Brave, an open-source browser with more than 10M monthly active users, had finally taken a legal step against search engine giant Google. On March 16, a formal complaint that details about the search engine’s violation of the General Data Protection Regulation (GDPR) was filed by Brave in Europe.
Last September, the chief policy officer at Brave, Dr. Johnny Ryan, published a blog on the company’s official website. In that particular post, he claimed that Brave had uncovered a mechanism that can prove that Google is circumventing its supposed GDPR privacy protections. Notably, Dr. Ryan had messaged Google asking particularly what the company does to his data. It has been months, but the search engine giant still has no response to the question.
Notably, the evidence uncovered by Brave had been submitted to the Irish Data Protection Commission. The company strongly claims that Google sends protected data to a wide array of companies. However, Brave said that it could not provide information as to what the companies did with the information because the search engine loses control once the data had been sent.
Again, this February, Dr. Ryan reiterated Brave’s claims that Google shares private and valuable data using an array of its distinct services, ultimately presenting itself as a warehouse of free data that can be accessed by everyone. He emphasized that the practice is clearly against the standards set forth by the GDPR. In that interview, Dr. Ryan said that Brave would take the necessary action if the regulators choose to disregard their warnings and allegations. This recent development is proof that Brave is serious with its words.
According to the filing submitted to the Irish Data Protection Commission (IDPC), the commission that oversees Google’s data protection standards throughout the Eurozone, Google has violated Article 5(1) b of the GDPR. This section notably explains that data must only be collected and processed for legitimate and specified purposes and nothing more.
Notably, Brave has conducted a study dubbed “Inside the Black Box.” The team examined a diverse set of documents originally written for Google’s developers, tech partners, lawmakers, business clients and users. They have concluded that Google collects private data via integration with operating systems, websites, and applications, and ultimately use such information for ill-defined transactions and activities.

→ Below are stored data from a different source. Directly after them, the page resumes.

Lemma root_of_fuel f1 f2 l : (length l <= f1)%nat -> (length l <= f2)%nat ->
  root_of f1 l = root_of f2 l.
Proof.
  revert f2 l. induction f1 as [|f1 IH]; intros f2 l H1 H2.
  { destruct l; [by destruct f2|simpl in H1; lia]. }
  destruct (decide (2 <= length l)%nat) as [Hl|Hl].
  - destruct f2 as [|f2]; [lia|]. rewrite (proj2 (layers_of_S f1 l Hl)), (proj2 (layers_of_S f2 l Hl)).
    pose proof (pair_up_shrinks l Hl). apply IH; lia.
  - destruct l as [|a [|b l]]; [by destruct f2|by destruct f2|simpl in Hl; lia].
Qed.

Lemma pair_up_dup (l : list (list byte)) x : Nat.even (length l) = true ->
  pair_up (l ++ [x; x]) = pair_up (l ++ [x]).
Proof.
  induction l as [|a|a b l IH] using list_ind2; intros He; [done|done|].
  simpl. f_equal. by apply IH.
Qed.

(** The root does not bind the number of leaves: repeating the last leaf of an
    odd number (at least three) of leaves gives the same root, because an odd last
    node is paired with itself. *)
Theorem merkle_duplicate_last_leaf (leaves : list (list byte)) x :
  leaves <> [] -> Nat.even (length leaves) = true -> 3 * (zlen leaves + 2) <= USIZE_MAX ->
  exists t1 t2, build (leaves ++ [x]) = Ok t1 /\ build (leaves ++ [x; x]) = Ok t2 /\
    root t1 = root t2.
Proof.
  intros Hne He Hlen. eexists _, _. rewrite !build_ok by
    (zlia || (intros ?%app_eq_nil; naive_solver)).
  split_and!; [done..|]. simpl. unfold merkle_root. rewrite !length_app, !map_app. simpl.
  set (l := map leaf_hash leaves). assert (Hl : length l = length leaves) by apply length_map.
  rewrite <- Hl in *. assert (0 < length l)%nat by (rewrite Hl; destruct leaves; [done|simpl; lia]).
  clearbody l. replace (length l + 1)%nat with (S (length l)) by lia.
  replace (length l + 2)%nat with (S (S (length l))) by lia.
  rewrite (proj2 (layers_of_S _ (l ++ [leaf_hash x]) ltac:(rewrite length_app; simpl; lia))).
  rewrite (proj2 (layers_of_S _ (l ++ [leaf_hash x; leaf_hash x]) ltac:(rewrite length_app; simpl; lia))).
  rewrite pair_up_dup by done.
  pose proof (pair_up_shrinks (l ++ [leaf_hash x])) as Hs. rewrite length_app in Hs. simpl in Hs.
  apply root_of_fuel; lia.
Qed.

Is Brave afraid of the competition?
When the news broke out, some industry analysts were quick to voice out that Brave is trying to outrank Google, which at this point, is still miles away from the fast-rising browser. However, Dr. Ryan clarified that the company is growing nicely and that it doesn’t need the help of regulators to continue its growth. He noted that currently, Brave is fast and excellent as it is and that the browser would even get better without outside help.
Just recently, a study highlighted Brave’s user privacy system, claiming that it is much better than those of Google Chrome and other leading browsers in the industry.